»»

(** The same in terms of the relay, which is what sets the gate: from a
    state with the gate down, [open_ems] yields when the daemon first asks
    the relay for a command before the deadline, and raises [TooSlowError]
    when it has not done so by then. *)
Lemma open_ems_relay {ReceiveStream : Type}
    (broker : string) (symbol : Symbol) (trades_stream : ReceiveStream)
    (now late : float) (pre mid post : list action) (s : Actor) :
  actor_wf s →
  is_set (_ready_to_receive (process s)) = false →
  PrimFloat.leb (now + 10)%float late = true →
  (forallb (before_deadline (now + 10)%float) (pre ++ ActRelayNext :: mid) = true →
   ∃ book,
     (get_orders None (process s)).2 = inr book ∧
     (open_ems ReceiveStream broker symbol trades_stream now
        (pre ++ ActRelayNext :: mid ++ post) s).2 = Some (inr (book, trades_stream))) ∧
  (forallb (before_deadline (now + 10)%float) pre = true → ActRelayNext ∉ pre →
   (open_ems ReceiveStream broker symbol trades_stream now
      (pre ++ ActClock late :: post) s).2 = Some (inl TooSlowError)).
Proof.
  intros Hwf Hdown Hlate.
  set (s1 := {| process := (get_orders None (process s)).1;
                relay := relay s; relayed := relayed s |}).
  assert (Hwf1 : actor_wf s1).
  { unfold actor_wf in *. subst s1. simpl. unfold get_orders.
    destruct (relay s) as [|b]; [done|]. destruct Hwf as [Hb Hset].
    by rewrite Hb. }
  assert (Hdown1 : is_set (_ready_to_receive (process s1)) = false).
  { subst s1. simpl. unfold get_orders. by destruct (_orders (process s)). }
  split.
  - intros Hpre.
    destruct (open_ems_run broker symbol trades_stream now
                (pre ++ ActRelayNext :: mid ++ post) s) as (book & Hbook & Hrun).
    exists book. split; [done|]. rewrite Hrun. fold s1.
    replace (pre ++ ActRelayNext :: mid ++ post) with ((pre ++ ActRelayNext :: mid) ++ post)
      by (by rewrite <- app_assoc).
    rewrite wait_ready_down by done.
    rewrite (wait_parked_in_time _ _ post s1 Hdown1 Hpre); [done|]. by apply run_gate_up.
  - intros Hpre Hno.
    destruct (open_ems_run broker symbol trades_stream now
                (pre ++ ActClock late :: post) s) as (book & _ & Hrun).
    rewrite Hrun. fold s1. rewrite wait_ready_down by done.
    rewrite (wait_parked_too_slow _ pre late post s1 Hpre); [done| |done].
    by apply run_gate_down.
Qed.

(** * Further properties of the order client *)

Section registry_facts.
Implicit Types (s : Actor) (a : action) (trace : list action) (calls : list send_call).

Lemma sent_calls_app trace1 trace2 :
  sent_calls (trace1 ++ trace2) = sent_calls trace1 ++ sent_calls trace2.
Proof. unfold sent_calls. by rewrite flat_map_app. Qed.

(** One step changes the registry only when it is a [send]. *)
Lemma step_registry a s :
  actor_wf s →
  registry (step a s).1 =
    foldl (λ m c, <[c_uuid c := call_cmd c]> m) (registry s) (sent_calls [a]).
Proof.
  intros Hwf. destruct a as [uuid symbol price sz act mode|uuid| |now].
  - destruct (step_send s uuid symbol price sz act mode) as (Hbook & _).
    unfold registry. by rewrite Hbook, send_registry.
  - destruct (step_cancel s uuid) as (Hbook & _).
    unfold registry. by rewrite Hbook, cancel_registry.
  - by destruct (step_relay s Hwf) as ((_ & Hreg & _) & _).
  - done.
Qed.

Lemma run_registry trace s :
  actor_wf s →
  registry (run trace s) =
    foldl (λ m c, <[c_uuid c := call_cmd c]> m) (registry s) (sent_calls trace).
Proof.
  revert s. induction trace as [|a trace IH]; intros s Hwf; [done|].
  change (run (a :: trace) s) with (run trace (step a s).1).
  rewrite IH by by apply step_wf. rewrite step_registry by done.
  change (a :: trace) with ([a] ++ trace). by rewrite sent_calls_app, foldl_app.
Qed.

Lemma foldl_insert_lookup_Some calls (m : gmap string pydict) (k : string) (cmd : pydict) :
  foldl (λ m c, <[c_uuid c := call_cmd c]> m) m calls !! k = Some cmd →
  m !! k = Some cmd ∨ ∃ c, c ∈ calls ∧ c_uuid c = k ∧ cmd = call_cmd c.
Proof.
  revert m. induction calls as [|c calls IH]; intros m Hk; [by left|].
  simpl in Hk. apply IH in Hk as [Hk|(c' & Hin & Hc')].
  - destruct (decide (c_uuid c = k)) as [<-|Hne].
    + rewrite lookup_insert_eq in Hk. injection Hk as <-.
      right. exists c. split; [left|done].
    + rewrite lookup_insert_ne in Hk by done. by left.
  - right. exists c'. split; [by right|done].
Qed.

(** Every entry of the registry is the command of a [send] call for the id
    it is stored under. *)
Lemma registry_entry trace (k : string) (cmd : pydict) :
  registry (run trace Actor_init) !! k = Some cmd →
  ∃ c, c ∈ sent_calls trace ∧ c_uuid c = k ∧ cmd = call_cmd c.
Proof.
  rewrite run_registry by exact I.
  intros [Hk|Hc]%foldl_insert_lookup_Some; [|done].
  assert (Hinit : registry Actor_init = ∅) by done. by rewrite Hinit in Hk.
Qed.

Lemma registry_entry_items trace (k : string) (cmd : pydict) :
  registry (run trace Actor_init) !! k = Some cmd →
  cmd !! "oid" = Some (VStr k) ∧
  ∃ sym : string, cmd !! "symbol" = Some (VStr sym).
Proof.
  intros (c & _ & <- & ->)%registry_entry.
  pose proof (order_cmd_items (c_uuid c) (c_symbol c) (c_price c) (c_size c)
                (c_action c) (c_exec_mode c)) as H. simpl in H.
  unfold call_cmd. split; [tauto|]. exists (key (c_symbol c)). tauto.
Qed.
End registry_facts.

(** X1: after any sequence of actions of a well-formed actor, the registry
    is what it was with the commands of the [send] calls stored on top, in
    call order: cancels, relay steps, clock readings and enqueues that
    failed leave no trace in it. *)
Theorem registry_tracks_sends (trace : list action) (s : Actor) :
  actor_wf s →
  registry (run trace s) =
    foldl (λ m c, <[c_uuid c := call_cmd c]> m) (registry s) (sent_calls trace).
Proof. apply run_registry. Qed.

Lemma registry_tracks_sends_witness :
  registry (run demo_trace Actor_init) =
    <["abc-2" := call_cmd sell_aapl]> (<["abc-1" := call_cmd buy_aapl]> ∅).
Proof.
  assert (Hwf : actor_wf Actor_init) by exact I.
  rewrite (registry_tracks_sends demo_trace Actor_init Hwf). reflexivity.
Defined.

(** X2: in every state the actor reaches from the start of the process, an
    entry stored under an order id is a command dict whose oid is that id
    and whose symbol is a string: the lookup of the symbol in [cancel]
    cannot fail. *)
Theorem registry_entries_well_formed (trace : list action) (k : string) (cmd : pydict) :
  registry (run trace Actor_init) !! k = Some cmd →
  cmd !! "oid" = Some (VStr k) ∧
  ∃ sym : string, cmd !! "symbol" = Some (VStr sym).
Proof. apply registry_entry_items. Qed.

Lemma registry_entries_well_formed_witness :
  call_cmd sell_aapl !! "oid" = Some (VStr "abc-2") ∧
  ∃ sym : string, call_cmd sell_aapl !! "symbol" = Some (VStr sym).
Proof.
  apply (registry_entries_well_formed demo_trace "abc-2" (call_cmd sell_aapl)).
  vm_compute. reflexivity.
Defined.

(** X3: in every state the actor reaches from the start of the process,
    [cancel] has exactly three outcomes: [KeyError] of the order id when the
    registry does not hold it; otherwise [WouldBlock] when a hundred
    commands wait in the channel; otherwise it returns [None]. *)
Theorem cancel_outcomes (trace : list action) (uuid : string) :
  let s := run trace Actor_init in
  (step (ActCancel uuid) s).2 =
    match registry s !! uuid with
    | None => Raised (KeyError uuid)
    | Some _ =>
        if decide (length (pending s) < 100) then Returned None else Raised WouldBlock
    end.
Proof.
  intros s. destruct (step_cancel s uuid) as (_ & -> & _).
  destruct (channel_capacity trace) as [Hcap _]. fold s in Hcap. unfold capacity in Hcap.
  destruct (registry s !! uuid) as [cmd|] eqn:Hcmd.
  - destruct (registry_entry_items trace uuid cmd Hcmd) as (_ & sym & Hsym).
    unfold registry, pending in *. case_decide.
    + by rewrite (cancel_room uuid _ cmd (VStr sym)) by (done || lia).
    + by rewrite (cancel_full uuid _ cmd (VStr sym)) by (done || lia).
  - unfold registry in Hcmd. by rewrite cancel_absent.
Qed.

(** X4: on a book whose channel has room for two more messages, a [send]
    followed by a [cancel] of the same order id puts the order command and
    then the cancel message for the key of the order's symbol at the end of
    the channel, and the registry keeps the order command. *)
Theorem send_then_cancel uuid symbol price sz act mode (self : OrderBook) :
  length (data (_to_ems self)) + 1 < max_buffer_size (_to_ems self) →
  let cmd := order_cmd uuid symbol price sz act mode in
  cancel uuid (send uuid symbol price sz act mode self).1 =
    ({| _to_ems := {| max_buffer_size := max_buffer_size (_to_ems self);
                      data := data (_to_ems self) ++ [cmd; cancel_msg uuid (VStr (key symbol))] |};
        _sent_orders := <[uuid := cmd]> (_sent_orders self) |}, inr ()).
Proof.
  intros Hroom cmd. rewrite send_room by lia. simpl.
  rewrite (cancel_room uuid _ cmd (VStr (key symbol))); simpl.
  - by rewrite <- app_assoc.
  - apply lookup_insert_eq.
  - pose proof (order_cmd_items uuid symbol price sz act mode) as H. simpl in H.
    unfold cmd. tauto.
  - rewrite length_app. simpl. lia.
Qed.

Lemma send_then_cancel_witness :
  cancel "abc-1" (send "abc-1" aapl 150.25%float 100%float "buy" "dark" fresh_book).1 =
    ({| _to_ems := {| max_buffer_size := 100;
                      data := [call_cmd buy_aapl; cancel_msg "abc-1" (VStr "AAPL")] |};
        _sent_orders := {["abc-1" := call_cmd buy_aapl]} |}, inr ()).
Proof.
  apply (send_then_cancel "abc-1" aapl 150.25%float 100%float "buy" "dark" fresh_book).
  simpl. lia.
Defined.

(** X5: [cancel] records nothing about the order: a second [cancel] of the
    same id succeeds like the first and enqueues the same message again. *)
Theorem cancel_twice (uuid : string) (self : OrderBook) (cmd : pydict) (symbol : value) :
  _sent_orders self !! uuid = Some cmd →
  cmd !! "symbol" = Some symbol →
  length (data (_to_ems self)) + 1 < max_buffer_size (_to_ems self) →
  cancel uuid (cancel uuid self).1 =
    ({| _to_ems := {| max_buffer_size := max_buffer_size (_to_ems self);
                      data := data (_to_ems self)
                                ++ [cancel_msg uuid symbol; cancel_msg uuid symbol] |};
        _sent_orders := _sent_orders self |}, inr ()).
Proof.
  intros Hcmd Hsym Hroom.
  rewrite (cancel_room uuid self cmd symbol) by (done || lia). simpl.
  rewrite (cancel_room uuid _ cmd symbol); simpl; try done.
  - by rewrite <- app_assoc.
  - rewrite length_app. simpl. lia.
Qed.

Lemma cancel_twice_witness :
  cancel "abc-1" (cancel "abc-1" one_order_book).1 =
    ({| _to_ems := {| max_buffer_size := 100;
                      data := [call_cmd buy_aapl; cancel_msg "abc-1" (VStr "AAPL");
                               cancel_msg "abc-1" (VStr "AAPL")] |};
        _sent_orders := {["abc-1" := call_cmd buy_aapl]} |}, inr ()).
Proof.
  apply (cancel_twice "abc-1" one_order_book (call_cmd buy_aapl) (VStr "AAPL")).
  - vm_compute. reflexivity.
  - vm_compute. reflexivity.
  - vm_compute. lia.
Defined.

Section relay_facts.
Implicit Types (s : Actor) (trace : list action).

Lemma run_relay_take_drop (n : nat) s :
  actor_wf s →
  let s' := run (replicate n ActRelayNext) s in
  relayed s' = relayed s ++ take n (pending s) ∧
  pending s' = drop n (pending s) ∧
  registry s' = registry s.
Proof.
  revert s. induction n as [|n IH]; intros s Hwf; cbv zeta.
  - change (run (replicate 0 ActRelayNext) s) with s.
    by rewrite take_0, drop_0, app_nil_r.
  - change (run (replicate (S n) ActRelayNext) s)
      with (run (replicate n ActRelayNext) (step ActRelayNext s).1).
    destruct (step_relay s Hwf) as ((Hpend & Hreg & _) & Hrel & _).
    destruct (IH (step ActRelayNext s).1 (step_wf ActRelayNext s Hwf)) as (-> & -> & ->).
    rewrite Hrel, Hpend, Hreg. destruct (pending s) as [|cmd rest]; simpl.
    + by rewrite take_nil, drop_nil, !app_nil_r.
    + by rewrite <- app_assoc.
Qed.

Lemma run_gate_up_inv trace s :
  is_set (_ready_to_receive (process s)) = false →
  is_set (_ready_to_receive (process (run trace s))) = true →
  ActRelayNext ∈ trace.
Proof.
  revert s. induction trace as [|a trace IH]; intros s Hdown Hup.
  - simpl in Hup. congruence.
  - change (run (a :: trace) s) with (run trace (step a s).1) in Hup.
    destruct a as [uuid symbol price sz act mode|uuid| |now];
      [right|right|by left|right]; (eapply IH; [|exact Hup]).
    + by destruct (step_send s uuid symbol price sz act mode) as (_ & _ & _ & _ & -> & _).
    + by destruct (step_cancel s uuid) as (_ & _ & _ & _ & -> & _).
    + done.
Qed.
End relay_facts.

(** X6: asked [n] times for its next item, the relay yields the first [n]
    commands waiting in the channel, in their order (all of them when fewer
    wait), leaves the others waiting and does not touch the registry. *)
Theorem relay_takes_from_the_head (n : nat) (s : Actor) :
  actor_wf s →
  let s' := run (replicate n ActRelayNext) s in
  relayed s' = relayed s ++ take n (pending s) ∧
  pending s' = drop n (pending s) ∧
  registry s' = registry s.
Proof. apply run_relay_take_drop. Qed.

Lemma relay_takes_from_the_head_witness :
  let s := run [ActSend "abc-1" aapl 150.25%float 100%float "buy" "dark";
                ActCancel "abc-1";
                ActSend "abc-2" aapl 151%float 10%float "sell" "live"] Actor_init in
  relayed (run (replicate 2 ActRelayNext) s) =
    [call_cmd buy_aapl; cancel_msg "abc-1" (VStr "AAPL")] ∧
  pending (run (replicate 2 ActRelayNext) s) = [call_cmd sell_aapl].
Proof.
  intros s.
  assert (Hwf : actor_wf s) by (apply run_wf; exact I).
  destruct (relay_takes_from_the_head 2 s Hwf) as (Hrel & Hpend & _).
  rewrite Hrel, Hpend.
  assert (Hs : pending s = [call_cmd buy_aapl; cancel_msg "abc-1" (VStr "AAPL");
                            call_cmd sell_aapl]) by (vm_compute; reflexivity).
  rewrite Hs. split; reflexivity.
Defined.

««

**YOUR OBJECTIVE:** The response must hold only the lines above from the line with "assert (Hwf1 : actor_wf s1)." through the line with "registry (step a", each copied exactly, both ends kept.

**OUTPUT OF THE TASK:**
  assert (Hwf1 : actor_wf s1).
  { unfold actor_wf in *. subst s1. simpl. unfold get_orders.
    destruct (relay s) as [|b]; [done|]. destruct Hwf as [Hb Hset].
    by rewrite Hb. }
  assert (Hdown1 : is_set (_ready_to_receive (process s1)) = false).
  { subst s1. simpl. unfold get_orders. by destruct (_orders (process s)). }
  split.
  - intros Hpre.
    destruct (open_ems_run broker symbol trades_stream now
                (pre ++ ActRelayNext :: mid ++ post) s) as (book & Hbook & Hrun).
    exists book. split; [done|]. rewrite Hrun. fold s1.
    replace (pre ++ ActRelayNext :: mid ++ post) with ((pre ++ ActRelayNext :: mid) ++ post)
      by (by rewrite <- app_assoc).
    rewrite wait_ready_down by done.
    rewrite (wait_parked_in_time _ _ post s1 Hdown1 Hpre); [done|]. by apply run_gate_up.
  - intros Hpre Hno.
    destruct (open_ems_run broker symbol trades_stream now
                (pre ++ ActClock late :: post) s) as (book & _ & Hrun).
    rewrite Hrun. fold s1. rewrite wait_ready_down by done.
    rewrite (wait_parked_too_slow _ pre late post s1 Hpre); [done| |done].
    by apply run_gate_down.
Qed.

(** * Further properties of the order client *)

Section registry_facts.
Implicit Types (s : Actor) (a : action) (trace : list action) (calls : list send_call).

Lemma sent_calls_app trace1 trace2 :
  sent_calls (trace1 ++ trace2) = sent_calls trace1 ++ sent_calls trace2.
Proof. unfold sent_calls. by rewrite flat_map_app. Qed.

(** One step changes the registry only when it is a [send]. *)
Lemma step_registry a s :
  actor_wf s →
  registry (step a s).1 =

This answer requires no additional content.